GPU bills get out of hand fast. A field guide to keeping inference cheap without throttling the experience.
Training gets the attention, but for most product teams it's inference that quietly dominates the monthly invoice — every user request is a recurring cost, and it scales with traffic in a way a one-time training run doesn't.
The first useful exercise isn't picking a cheaper GPU. It's instrumenting cost per request so the conversation moves from "the cloud bill is high" to "this specific endpoint costs 40x more than the others, and here's why."
Quantization, smaller distilled models for high-volume low-stakes calls, and routing only the genuinely hard requests to the large model usually cut spend more than any infrastructure change. Not every request needs the flagship model.
Autoscaling GPU instances down to zero between bursts sounds obvious; in practice cold-start latency on large models makes teams over-provision instead. Keeping a small warm pool and bursting from there is usually cheaper than either extreme.
Response caching for repeated or near-duplicate queries, and batching concurrent requests into a single forward pass, are unglamorous but typically deliver bigger savings than any model swap. They also tend to be the cheapest to implement.

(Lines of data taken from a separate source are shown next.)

(* ===== verification/Frame.v ===== *)
(** * What the pallets use of FRAME

    Two-dimensional weights with their saturating arithmetic, dispatch
    post-information, [Permill], bounded collections and signed origins, and
    the sums over finite maps the accounting invariants are stated with. *)

From stdpp Require Import base option list numbers gmap fin_maps.
From S2P Require Import Prelude Crypto.
#[local] Open Scope Z_scope.

(** ** Weights ([sp_weights::Weight]): two [u64] dimensions *)
Record Weight := { ref_time : Z; proof_size : Z }.
#[global] Instance Weight_eq_dec : EqDecision Weight.
Proof. solve_decision. Defined.

Definition weight_zero : Weight := {| ref_time := 0; proof_size := 0 |}.
Definition weight_add (a b : Weight) : Weight :=
  {| ref_time := sat_add 64 (ref_time a) (ref_time b);
     proof_size := sat_add 64 (proof_size a) (proof_size b) |}.
Definition weight_mul (a : Weight) (n : Z) : Weight :=
  {| ref_time := sat_mul 64 (ref_time a) n; proof_size := sat_mul 64 (proof_size a) n |}.
(** [Weight::any_gt]. *)
Definition any_gt (a b : Weight) : bool :=
  (ref_time b <? ref_time a) || (proof_size b <? proof_size a).
Definition weight_le (a b : Weight) : Prop :=
  ref_time a ≤ ref_time b ∧ proof_size a ≤ proof_size b.
Definition weight_ok (a : Weight) : Prop := in_u 64 (ref_time a) ∧ in_u 64 (proof_size a).

(** [RuntimeDbWeight]. *)
Record DbWeight := { db_read : Z; db_write : Z }.
Definition reads (db : DbWeight) (n : Z) : Weight :=
  {| ref_time := sat_mul 64 (db_read db) n; proof_size := 0 |}.
Definition writes (db : DbWeight) (n : Z) : Weight :=
  {| ref_time := sat_mul 64 (db_write db) n; proof_size := 0 |}.
Definition db_ok (db : DbWeight) : Prop := in_u 64 (db_read db) ∧ in_u 64 (db_write db).

Section Weights.
#[global] Instance weight_le_refl : Reflexive weight_le.
Proof. intros a. unfold weight_le. lia. Qed.
#[global] Instance weight_le_trans : Transitive weight_le.
Proof. intros a b c. unfold weight_le. lia. Qed.

Lemma any_gt_false a b : any_gt a b = false ↔ weight_le a b.
Proof. unfold any_gt, weight_le. rewrite orb_false_iff, !Z.ltb_ge. done. Qed.

Lemma weight_add_ok a b : weight_ok a → weight_ok b → weight_ok (weight_add a b).
Proof. intros [[??] [??]] [[??] [??]]. split; apply sat_add_in; lia. Qed.

Lemma weight_mul_ok a n : weight_ok a → 0 ≤ n → weight_ok (weight_mul a n).
Proof. intros [[??] [??]] ?. split; cbn; u_unfold; split; nia. Qed.

Lemma weight_add_mono a a' b b' :
  weight_le a a' → weight_le b b' → weight_le (weight_add a b) (weight_add a' b').
Proof. unfold weight_le. cbn. u_lia. Qed.

Lemma weight_mul_mono a n m : weight_ok a → n ≤ m → weight_le (weight_mul a n) (weight_mul a m).
Proof. unfold weight_le, weight_ok. cbn. u_unfold. intros [[??] [??]] ?. split; nia. Qed.

Lemma weight_le_add_l a b : weight_ok a → weight_ok b → weight_le a (weight_add a b).
Proof. unfold weight_le, weight_ok. cbn. u_lia. Qed.

Lemma weight_le_add_r a b : weight_ok a → weight_ok b → weight_le b (weight_add a b).
Proof. unfold weight_le, weight_ok. cbn. u_lia. Qed.

Lemma reads_ok db n : db_ok db → 0 ≤ n → weight_ok (reads db n).
Proof. intros [[??] _] ?. split; cbn; u_unfold; [split; nia|lia]. Qed.

Lemma writes_ok db n : db_ok db → 0 ≤ n → weight_ok (writes db n).
Proof. intros [_ [??]] ?. split; cbn; u_unfold; [split; nia|lia]. Qed.

Lemma reads_mono db n m : db_ok db → n ≤ m → weight_le (reads db n) (reads db m).
Proof. intros [[??] _] ?. split; cbn; u_unfold; [nia|lia]. Qed.

Lemma writes_mono db n m : db_ok db → n ≤ m → weight_le (writes db n) (writes db m).
Proof. intros [_ [??]] ?. split; cbn; u_unfold; [nia|lia]. Qed.
End Weights.

#[export] Hint Resolve weight_add_ok weight_mul_ok reads_ok writes_ok : qnero.
#[export] Hint Resolve weight_add_mono weight_mul_mono reads_mono writes_mono : qnero.

(** ** [Permill]: parts per million; [mul_floor] rounds down. *)
Definition permill_mul_floor (parts x : Z) : Z := x * parts / 1000000.

(** [Permill * x]: to the nearest, halves down. *)
Definition permill_mul (parts x : Z) : Z :=
  x * parts / 1000000 + (if 500000 <? x * parts mod 1000000 then 1 else 0).

Lemma permill_mul_bounds parts x :
  0 ≤ parts ≤ 1000000 → 0 ≤ x → 0 ≤ permill_mul parts x ≤ x.
Proof.
  intros Hp Hx. unfold permill_mul.
  pose proof (Z.div_mod (x * parts) 1000000). pose proof (Z.mod_pos_bound (x * parts) 1000000).
  assert (0 ≤ x * parts ≤ x * 1000000) by nia.
  destruct (Z.ltb_spec 500000 (x * parts mod 1000000)); lia.
Qed.

Lemma permill_mul_floor_bounds parts x :
  0 ≤ parts ≤ 1000000 → 0 ≤ x → 0 ≤ permill_mul_floor parts x ≤ x.
Proof.
  intros [??] ?. unfold permill_mul_floor. split; [apply Z.div_pos; nia|].
  apply Z.div_le_upper_bound; nia.
Qed.

(** ** Bounded collections *)

(** [BoundedVec::try_push]. *)
Definition try_push {A} (bound : Z) (l : list A) (x : A) : option (list A) :=
  if Z.of_nat (length l) <? bound then Some (l ++ [x]) else None.

(** [BoundedBTreeMap::try_insert]: refused only when it would grow the map
    past its bound. *)
Definition try_insert {K A} `{Countable K} (bound : Z) (k : K) (x : A) (m : gmap K A) :
    option (gmap K A) :=
  if bool_decide (is_Some (m !! k)) || (Z.of_nat (size m) <? bound)
  then Some (<[k := x]> m) else None.

Lemma try_push_Some {A} b (l l' : list A) x :
  try_push b l x = Some l' ↔ l' = l ++ [x] ∧ Z.of_nat (length l) < b.
Proof. unfold try_push. destruct (Z.ltb_spec (Z.of_nat (length l)) b); naive_solver lia. Qed.

Lemma try_insert_Some {K A} `{Countable K} b (k : K) (x : A) (m m' : gmap K A) :
  try_insert b k x m = Some m' → m' = <[k := x]> m.
Proof. unfold try_insert. destruct (_ || _); naive_solver. Qed.

(** ** Origins *)
Inductive RuntimeOrigin := Root | Signed (who : Hash256) | NoOrigin.

(** ** Addresses of extrinsics; [AccountIdLookup] resolves only [Id]. *)
Inductive MultiAddress :=
| Id (who : Hash256) | AddrIndex (n : Z) | Raw (bytes : list Z) | Address32 (a : list Z) | Address20 (a : list Z).

Definition lookup_address (a : MultiAddress) : option Hash256 :=
  match a with Id who => Some who | _ => None end.

(** ** Sums over finite maps *)
Definition map_sum {K A} `{Countable K} (f : K → A → Z) (m : gmap K A) : Z :=
  map_fold (λ k x acc, f k x + acc) 0 m.

Section MapSums.
Context {K A : Type} `{Countable K}.
Implicit Types (f g : K → A → Z) (m : gmap K A).

Lemma map_sum_empty f : map_sum f ∅ = 0.
Proof. apply map_fold_empty. Qed.

Lemma map_sum_insert f m k x : m !! k = None → map_sum f (<[k := x]> m) = f k x + map_sum f m.
Proof. intros Hk. apply (map_fold_insert_L (λ k x acc, f k x + acc)); [intros; lia|done]. Qed.

Lemma map_sum_delete f m k x : m !! k = Some x → map_sum f m = f k x + map_sum f (delete k m).
Proof. intros Hk. apply (map_fold_delete_L (λ k x acc, f k x + acc)); [intros; lia|done]. Qed.

Lemma map_sum_update f m k x y :
  m !! k = Some x → map_sum f (<[k := y]> m) = map_sum f m - f k x + f k y.
Proof.
  intros Hk. rewrite <- insert_delete_eq, map_sum_insert by apply lookup_delete_eq.
  rewrite (map_sum_delete f m k x) by done. lia.
Qed.

Lemma map_sum_ext f g m :
  (∀ k x, m !! k = Some x → f k x = g k x) → map_sum f m = map_sum g m.
Proof.
  induction m as [|k x m Hk IH] using map_ind; intros Heq; [done|].
  rewrite !map_sum_insert by done. f_equal; [apply Heq, lookup_insert_eq|].
  apply IH. intros k' x' Hk'. apply Heq. rewrite lookup_insert_ne; [done|]. congruence.
Qed.

Lemma map_sum_mono f g m :
  (∀ k x, m !! k = Some x → f k x ≤ g k x) → map_sum f m ≤ map_sum g m.
Proof.
  induction m as [|k x m Hk IH] using map_ind; intros Hle; [done|].
  rewrite !map_sum_insert by done. apply Z.add_le_mono; [apply Hle, lookup_insert_eq|].
  apply IH. intros k' x' Hk'. apply Hle. rewrite lookup_insert_ne; [done|]. congruence.
Qed.

Lemma map_sum_nonneg f m : (∀ k x, m !! k = Some x → 0 ≤ f k x) → 0 ≤ map_sum f m.
Proof.
  intros Hf. transitivity (map_sum (λ _ _, 0) m); [|by apply map_sum_mono].
  clear Hf. induction m as [|k x m Hk IH] using map_ind; [done|].
  by rewrite map_sum_insert.
Qed.

Lemma map_sum_zero f m : (∀ k x, m !! k = Some x → f k x = 0) → map_sum f m = 0.
Proof.
  intros Hf. rewrite (map_sum_ext f (λ _ _, 0)) by done. clear Hf.
  induction m as [|k x m Hk IH] using map_ind; [done|]. by rewrite map_sum_insert.
Qed.

Lemma map_sum_lookup_le f m k x :
  (∀ k x, m !! k = Some x → 0 ≤ f k x) → m !! k = Some x → f k x ≤ map_sum f m.
Proof.
  intros Hf Hk. rewrite (map_sum_delete f m k x Hk).
  assert (0 ≤ map_sum f (delete k m)); [|lia].
  apply map_sum_nonneg. intros k' x' [_ Hk']%lookup_delete_Some. by apply Hf.
Qed.

Lemma map_sum_add f g m : map_sum (λ k x, f k x + g k x) m = map_sum f m + map_sum g m.
Proof.
  induction m as [|k x m Hk IH] using map_ind; [done|]. rewrite !map_sum_insert by done. lia.
Qed.

(** A sum over a map is a sum over any list of keys that covers it. *)
Lemma map_sum_keys f m (l : list K) :
  NoDup l → (∀ k x, m !! k = Some x → k ∈ l) →
  map_sum f m = sum_by (λ k, from_option (f k) 0 (m !! k)) l.
Proof.
  intros Hnd. revert m. induction Hnd as [|k l Hk Hnd IH]; intros m Hdom.
  - assert (m = ∅) as ->; [|done]. apply map_empty. intros k.
    destruct (m !! k) as [x|] eqn:Hx; [|done]. by apply Hdom, not_elem_of_nil in Hx.
  - rewrite sum_by_cons.
    assert (Hrest : map_sum f (delete k m) = sum_by (λ k, from_option (f k) 0 (m !! k)) l).
    { rewrite IH.
      - clear -Hk. induction l as [|k' l IH]; [done|]. rewrite !sum_by_cons.
        rewrite lookup_delete_ne by set_solver. f_equal. apply IH. set_solver.
      - intros k' x [Hne Hx]%lookup_delete_Some. apply Hdom in Hx. set_solver. }
    rewrite <- Hrest. destruct (m !! k) as [x|] eqn:Hx; cbn.
    + by apply map_sum_delete.
    + by rewrite delete_id.
Qed.

Lemma sum_by_indicator (l : list K) (k : K) (v : Z) :
  NoDup l → sum_by (λ k', if bool_decide (k = k') then v else 0) l =
  if bool_decide (k ∈ l) then v else 0.
Proof.
  induction 1 as [|k' l Hk' _ IH]; [by rewrite bool_decide_false by apply not_elem_of_nil|].
  rewrite sum_by_cons, IH. destruct (decide (k = k')) as [<-|Hne].
  - rewrite bool_decide_true, (bool_decide_false (k ∈ l)), bool_decide_true by (done || by left). lia.
  - rewrite bool_decide_false by done.
    rewrite (bool_decide_ext (k ∈ k' :: l) (k ∈ l)); [lia|]. rewrite elem_of_cons. naive_solver.
Qed.
End MapSums.

(** ** SCALE compact integers ([parity_scale_codec::Compact]), up to 32 bits *)
Definition compact_u32 (n : Z) : list Z :=
  if n <? 2 ^ 6 then [4 * n]
  else if n <? 2 ^ 14 then le_bytes 2 (4 * n + 1)
  else if n <? 2 ^ 30 then le_bytes 4 (4 * n + 2)
  else 3 :: le_bytes 4 n.

(** The two low bits of the first byte tell the width. *)
Definition compact_width (bs : list Z) : nat :=
  match bs with
  | [] => 0
  | b :: _ => if b mod 4 =? 0 then 1 else if b mod 4 =? 1 then 2 else if b mod 4 =? 2 then 4 else 5
  end.
Definition compact_value (bs : list Z) : Z :=
  match bs with
  | [] => 0
  | b :: bs' =>
      if b mod 4 =? 3 then le_val (take 4 bs') else le_val (take (compact_width bs) bs) / 4
  end.

Section Compact.
#[local] Ltac Zify.zify_post_hook ::= Z.div_mod_to_equations.

Lemma le_bytes_cons n z : le_bytes (S n) z = z mod 256 :: le_bytes n (z / 256).
Proof. done. Qed.

Lemma mod_256_4 z : (z mod 256) mod 4 = z mod 4.
Proof. lia. Qed.

(** A compact integer is read back from the front of any continuation. *)
Lemma compact_u32_read n rest :
  in_u 32 n →
  compact_value (compact_u32 n ++ rest) = n ∧
  compact_width (compact_u32 n ++ rest) = length (compact_u32 n).
Proof.
  intros [H0 H32]. unfold compact_u32.
  assert (Hrd : ∀ k z, 0 ≤ z < 256 ^ Z.of_nat (S k) →
    le_val (take (S k) (le_bytes (S k) z ++ rest)) = z).
  { intros k z Hz.
    rewrite take_app_length' by (symmetry; apply length_le_bytes). by apply le_val_le_bytes. }
  repeat case_match; res_inv.
  - cbn [app]. unfold compact_value, compact_width. replace (4 * n mod 4) with 0 by lia. cbn [Z.eqb take].
    rewrite take_0. change (le_val [4 * n]) with (4 * n + 256 * 0). split; [lia|done].
  - assert (Hv := Hrd 1%nat (4 * n + 1) ltac:(cbn; lia)). revert Hv.
    rewrite !le_bytes_cons. cbn [app]. unfold compact_value, compact_width.
    rewrite !mod_256_4. replace ((4 * n + 1) mod 4) with 1 by lia. cbn [Z.eqb Pos.eqb].
    intros ->. split; [lia|]. by rewrite <- !le_bytes_cons, length_le_bytes.
  - assert (Hv := Hrd 3%nat (4 * n + 2) ltac:(cbn; lia)). revert Hv.
    rewrite !le_bytes_cons. cbn [app]. unfold compact_value, compact_width.
    rewrite !mod_256_4. replace ((4 * n + 2) mod 4) with 2 by lia. cbn [Z.eqb Pos.eqb].
    intros ->. split; [lia|]. by rewrite <- !le_bytes_cons, length_le_bytes.
  - cbn [app]. unfold compact_value, compact_width. cbn [Z.modulo Z.div_eucl]. cbn.
    assert (Hv := Hrd 3%nat n ltac:(cbn; lia)). split; [done|].
    by rewrite length_le_bytes.
Qed.

Lemma compact_u32_app_inj n m r1 r2 :
  in_u 32 n → in_u 32 m → compact_u32 n ++ r1 = compact_u32 m ++ r2 → n = m ∧ r1 = r2.
Proof.
  intros Hn Hm Heq.
  destruct (compact_u32_read n r1 Hn) as [Hv1 _], (compact_u32_read m r2 Hm) as [Hv2 _].
  assert (n = m) as -> by (rewrite <- Hv1, <- Hv2; by rewrite Heq).
  by apply app_inv_head in Heq.
Qed.
End Compact.

(** A prefix and an element width determine a list of equally long blocks. *)
Lemma concat_blocks_inj (k : nat) (l1 l2 : list (list Z)) r1 r2 :
  Forall (λ b, length b = k) l1 → Forall (λ b, length b = k) l2 → length l1 = length l2 →
  concat l1 ++ r1 = concat l2 ++ r2 → l1 = l2 ∧ r1 = r2.
Proof.
  intros H1. revert l2. induction H1 as [|b l1 Hb H1 IH]; intros [|b' l2] H2 Hl Heq; try done.
  inversion H2; subst. cbn in *. rewrite <- !app_assoc in Heq.
  apply app_inj_1 in Heq as [-> Heq]; [|done]. destruct (IH l2) as [-> ->]; [done|lia|done|done].
Qed.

Semantic caching — matching on meaning rather than exact text — extends this further for support and search-style workloads where the same question gets asked many different ways.
Cost overruns are usually a visibility problem before they're an engineering problem. If no one owns a per-feature cost dashboard, spend drifts until finance asks an uncomfortable question.
Put a budget and an alert on every model endpoint the same way you would for a database. It's a small amount of setup that turns a quarterly surprise into a weekly Slack notification.